Optimal harvesting policy of an inland fishery resource under incomplete information

Abstract

AbstractA new mathematical model for finding the optimal harvesting policy of an inland fishery resource under incomplete information is proposed in this paper. The model is based on a stochastic control formalism in a regime‐switching environment. The incompleteness of information is due to uncertainties involved in the body growth rate of the fishery resource: a key biological parameter. Finding the most cost‐effective harvesting policy of the fishery resource ultimately reduces to solving a terminal and boundary value problem of a Hamilton‐Jacobi‐Bellman equation: a nonlinear and degenerate parabolic partial differential equation. A simple finite difference scheme for solving the equation is then presented, which turns out to be convergent and generates numerical solutions that comply with certain theoretical upper and lower bounds.
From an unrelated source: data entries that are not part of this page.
(** The columns of a request are those of the context as JSON gives it back. *)
Definition from_page (pages : list Page) (v : View) : Prop := exists pg, pg ∈ pages /\ v = view_context (repaired (pg_context pg)).

Definition page_rows (pages : list Page) : Rows :=
  mkRows (fun _ _ => True) (from_page pages) (fun c => exists v, from_page pages v /\ c = code_of v).

#[local] Instance page_laws pages : RowLaws (page_rows pages).
Proof. intros v Hv. exists v. done. Qed.

Record web_ok (w : Web) : Prop := {
  wo_served : served (wb_core w);
  wo_pages : Forall (page_ok (wb_core w).2) (wb_pages w);
  wo_handles : NoDup (pg_handle <$> wb_pages w);
  wo_rows : all_rows_ok (page_rows (wb_pages w)) (wb_sys w);
}.

Lemma page_more log e pg : page_ok log pg -> page_ok (e :: log) pg.
Proof. intros []. split; try done. by apply home_more. Qed.

Lemma rows_shown pages pg y : all_rows_ok (page_rows pages) y -> all_rows_ok (page_rows (pg :: pages)) y.
Proof.
  assert (forall v, from_page pages v -> from_page (pg :: pages) v) as Hv by (intros v (p & ? & ?); exists p; split; [by right|done]).
  intros [Hh Hp]. split.
  - eapply rows_weaken; [..|exact Hh]; simpl; [done|exact Hv|]. intros c (v & ? & ?). eauto.
  - eapply Forall_impl; [exact Hp|]. intros p. by apply pending_weaken.
Qed.

(** ** Every step *)

Section Steps.
Context {HX : HexDigest} {CF : CollisionFree} {JL : ContextJSONLaws}.

Lemma unique_page w pg pg' : web_ok w -> pg ∈ wb_pages w -> pg' ∈ wb_pages w -> pg_handle pg = pg_handle pg' -> pg = pg'.
Proof.
  intros [_ _ Hd _] [i Hi]%list_elem_of_lookup [j Hj]%list_elem_of_lookup E.
  assert (i = j) as ->; [|congruence]. eapply NoDup_lookup; [exact Hd|..]; rewrite list_lookup_fmap; [by rewrite Hi|by rewrite Hj, E].
Qed.

(** JSON gives back the columns that are not free text. *)
Lemma repaired_hash log pg : page_ok log pg -> cx_HandleHash (repaired (pg_context pg)) = handleHash (pg_handle pg).
Proof. intros [_ Hd _ _ _ _ _]. cbn. rewrite Hd. apply valid_text_valid, ascii_valid, digest_ascii. Qed.

Lemma challenge_ascii s : validChallenge s = true -> ascii_only s.
Proof.
  unfold validChallenge. intros [_ Hs]%andb_true_iff. apply ascii_runes, Forall_forall. intros r Hr%list_elem_of_In.
  rewrite forallb_forall in Hs. specialize (Hs r Hr). revert Hs. unfold alnum, one_of, in_range. cbn [existsb]. rewrite orb_false_r, !orb_true_iff, !andb_true_iff, !Z.eqb_eq, !Z.leb_le. lia.
Qed.

(** What has the digest of a page's handle is the handle. *)
Lemma page_handle log pg handle : page_ok log pg ->
  equalHashHex (handleHash handle) (cx_HandleHash (repaired (pg_context pg))) = true <-> handle = pg_handle pg.
Proof.
  intros Hp. pose proof (repaired_hash _ _ Hp) as E. rewrite (equal_digest _ _ _ E), E. split; [apply handle_inj|by intros ->].
Qed.

Lemma signed_context w v raw ctx expires : web_ok w -> unforged (wb_pages w) v -> verifyPayload key v = Some raw ->
  context_unmarshal raw = Some (ctx, expires) -> exists pg, pg ∈ wb_pages w /\ ctx = repaired (pg_context pg) /\ expires = pg_expires pg.
Proof.
  intros Hw Hu Hv Hj. destruct (Hu _ Hv) as (pg & Hin & [-> | ->]).
  - pose proof (wo_pages _ Hw) as Hp. rewrite Forall_forall in Hp. rewrite handle_not_json in Hj; [done|]. by apply (Hp pg Hin).
  - rewrite unmarshal_marshal in Hj. injection Hj as <- <-. eauto.
Qed.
The model is finally applied to the management of Plecoglossus altivelis, a major inland fishery resource in Japan. The regime switching in this case is due to the temporal dynamics of benthic algae, the main food of the fish. Model parameter values are identified from field measurement results in 2017. Our computational results clearly show the dependence of the optimal harvesting policy on the river environmental and biological conditions. The proposed model would serve as a mathematical tool for fishery resource management under uncertainties.